Lye repelled from the last of the onslaught and willed his dark magics upon the underbrush at Talen's feet. Like something from a book, the leaves, dirt, and dust took to the air in a cloud of debris. Lye took the momentary cover to slip into the shadows of a nearby tree. Then, before the smoke screen cleared, the shadows swallowed him from sight.
He felt his heart beat with adrenaline. Fight or flight had taken hold and with each beat he felt Madison's presence. Each beat pumped a warmth that trailed from his gouged hand. In his cloak, Lye examined the wound and found it to be deep. He smiled.
"Interesting," Lye muttered to the boy. His voice did not emanate from his location, instead it was thrown to the trees and acted as a whisper upon the wind. "I thought you had questions, Talen."
As he spoke, the assassin took care to let his flowing vitae spill only upon the edge of his blades. Each viscous surge painted the steel briefly before the dagger drew it into itself. Doing so, the chips where prevalida met steel mended and the blade honed to a razor edge.
"If you really wanted to do me harm, you would have picked a more suitable location.
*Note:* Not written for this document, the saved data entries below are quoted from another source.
(** * A SystemC model of a PLL configuration block: register decode and lock sequence

    Shallow embedding of [pll.h] / [pll.cpp] (module [pll]) together with the
    part of the SystemC simulation cycle the module relies on: delta
    notification of an [sc_event], deferred update of an [sc_signal], static
    sensitivity of an [SC_METHOD] and an [SC_THREAD], and the timed [wait].

    Time is counted in nanoseconds ([SC_NS]) as a [Z].  The testbench
    ([pmu_tb.cpp]) and the clock of [main.cpp] are the environment: they are
    presented to the module as a list of stimuli, one per delta cycle in which
    the environment does something the module can see. *)

From Stdlib Require Import ZArith List Bool Lia QArith.
Import ListNotations.
Local Open Scope Z_scope.

(** ** Data types of the SystemC library used by the module *)

(** [sc_uint<W>]: a W-bit unsigned integer; every assignment keeps the low W bits. *)
Definition sc_uint (w : Z) (v : Z) : Z := v mod 2 ^ w.

(** Modelled from the spec: [sc_uint<8>]'s default constructor is library code
    outside src/; the data model gives every register an explicit default, and
    the library sets the value of a default-constructed [sc_uint] to 0. *)
Definition sc_uint_default : Z := 0.

(** C++ [double], idealised: finite values are exact rationals (quotients are
    kept reduced), with the IEEE-754 special values a division can produce.
    Signed zeros and rounding are not modelled. *)
Inductive double : Type :=
| Finite (q : Q)
| PosInf
| NegInf
| NaN.

Definition is_zero (q : Q) : bool := Qnum q =? 0.
Definition is_neg (q : Q) : bool := Qnum q <? 0.

Definition double_of_Z (z : Z) : double := Finite (inject_Z z).

Definition dmul (a b : double) : double :=
  match a, b with
  | Finite x, Finite y => Finite (x * y)
  | NaN, _ | _, NaN => NaN
  | Finite x, PosInf | PosInf, Finite x =>
      if is_zero x then NaN else if is_neg x then NegInf else PosInf
  | Finite x, NegInf | NegInf, Finite x =>
      if is_zero x then NaN else if is_neg x then PosInf else NegInf
  | PosInf, PosInf | NegInf, NegInf => PosInf
  | PosInf, NegInf | NegInf, PosInf => NegInf
  end.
Your threats mean nothing here."
He took another brief moment to sheath one of his two knives and uttered the word to evoke the curse of famine upon its edge. Meanwhile, he began to shift himself from shadow to shadow without a leaf rustled, twig broken, or waft of air. The assassin was on the move. He had knowledge of the boy's affinity to darkness, but the extent of which he aimed to test. As he moved, Lye softly laughed at Talen - provoked him.
He was everywhere and nowhere, a tactic bought time to see how much fun he could draw out of this meeting.
Hysteria
03-23-15, 03:56 AM
“Tsk…” the sharp exhale slipped from Talen’s mouth.
The sound was as much annoyance of the distraction Lye had used as his own failure to deal any real damage. He brushed a hand across his face to clear it of a few tangled leaves before lifting his blue eyes to the vacant spot his opponent had been a second before.
The darkness that had swallowed the boy to mask his fury of attacks sank into the ground to form a dark bubbling mire. It simmered just above the surface of the ground with the occasional bubble breaking away only to pop and fade in the light. Talen knew his attacks had struck, but the feeling of failure clung to the back of his mind. He was alone now, surrounded by trees and the nefarious Lichensith. The platinum haired assassin’s words rippled through the leaves like the wind and Talen didn’t bother to try and locate him.
“Was it worth it?” asked Talen, “…are you content?”
The youth’s sword puffed out of existence and in its place materialised his rifle. The dark metal clinked ominously as the youth gripped it with both hands and pointed it at his feet. A large pop emanated from the weapon, with a dull thud as the projectile struck the ground near his feet. Unseen energy emanated from the impact as it flowed around the youth. It completely engulfed Talen and continued further to create a dome around him. Talen closed his eyes and let the energy feed him information. Within its area he could feel everything.
“Would you do it again?”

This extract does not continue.